▸ Problem statement
Find the line in the entries below that contains "Definition set_uid (uid". Repeat it exactly, and every line after it through the line that contains "Definition set_up (up".

(Stored data)
⟨

(* ===== verification/ContextLife.v ===== *)
(** * The memory of the context

    [src/src/nvc.c] with its allocations: the configuration and the context of the
    library, what [nvc_init] puts into the context and [nvc_shutdown] takes out of
    it again.  The statics of the services and of the log have no memory of their
    own here, and the message of [ctx->err] is not counted. *)
From iris.proofmode Require Import proofmode.
From S2P Require Import Prelude CString Effects Errors Options Utils Types Paths Files Dxcore Container Rpc Ldconfig Context Heap Lifetime DxcoreLife.

(** The state of the process that is not in the context. *)
Record statics := mkStatics { t_driver : driver_global; t_nvcgo : nvcgo_global; t_log : bool }.

Definition statics_of (lib : library) : statics := mkStatics (l_driver lib) (l_nvcgo lib) (l_log lib).

Section Contexts.
Context `{!Allocator block}.

(** ** Making and freeing *)

Definition nvc_config_new : H (option ptr) :=
  let!? cfg := ccalloc (LibConfig (CLibConfig Null Null 0 0)) else hret None in
  do! store cfg (LibConfig (CLibConfig Null Null ID_NONE ID_NONE)) in
  hret (Some cfg).

Definition nvc_config_free (cfg : ptr) : H unit :=
  match cfg with Null => hret tt | _ => free cfg end.

Definition nvc_context_new : H (option ptr) := ccalloc (Context zero_context).

Definition nvc_context_free (ctx : ptr) : H unit :=
  match ctx with Null => hret tt | _ => do! hlift error_reset in free ctx end.

(** ** Initialisation *)

Definition set_config (root ldcache : ptr) (uid gid : Z) (c : c_context) : c_context :=
  CContext (x_up c) root ldcache uid gid (x_mnt_ns c) (x_no_pivot c) (x_dxcore c).
Definition set_root (p : ptr) (c : c_context) : c_context := set_config p (x_ldcache c) (x_uid c) (x_gid c) c.
Definition set_ldcache (p : ptr) (c : c_context) : c_context := set_config (x_root c) p (x_uid c) (x_gid c) c.
Definition set_uid (uid : Z) (c : c_context) : c_context := set_config (x_root c) (x_ldcache c) uid (x_gid c) c.
Definition set_gid (gid : Z) (c : c_context) : c_context := set_config (x_root c) (x_ldcache c) (x_uid c) gid c.
Definition set_mnt_ns (fd : Z) (c : c_context) : c_context :=
  CContext (x_up c) (x_root c) (x_ldcache c) (x_uid c) (x_gid c) fd (x_no_pivot c) (x_dxcore c).
Definition set_up (up : bool) (c : c_context) : c_context :=
  CContext up (x_root c) (x_ldcache c) (x_uid c) (x_gid c) (x_mnt_ns c) (x_no_pivot c) (x_dxcore c).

⟩

▸ Written solution
Definition set_uid (uid : Z) (c : c_context) : c_context := set_config (x_root c) (x_ldcache c) uid (x_gid c) c.
Definition set_gid (gid : Z) (c : c_context) : c_context := set_config (x_root c) (x_ldcache c) (x_uid c) gid c.
Definition set_mnt_ns (fd : Z) (c : c_context) : c_context :=
  CContext (x_up c) (x_root c) (x_ldcache c) (x_uid c) (x_gid c) fd (x_no_pivot c) (x_dxcore c).
Definition set_up (up : bool) (c : c_context) : c_context :=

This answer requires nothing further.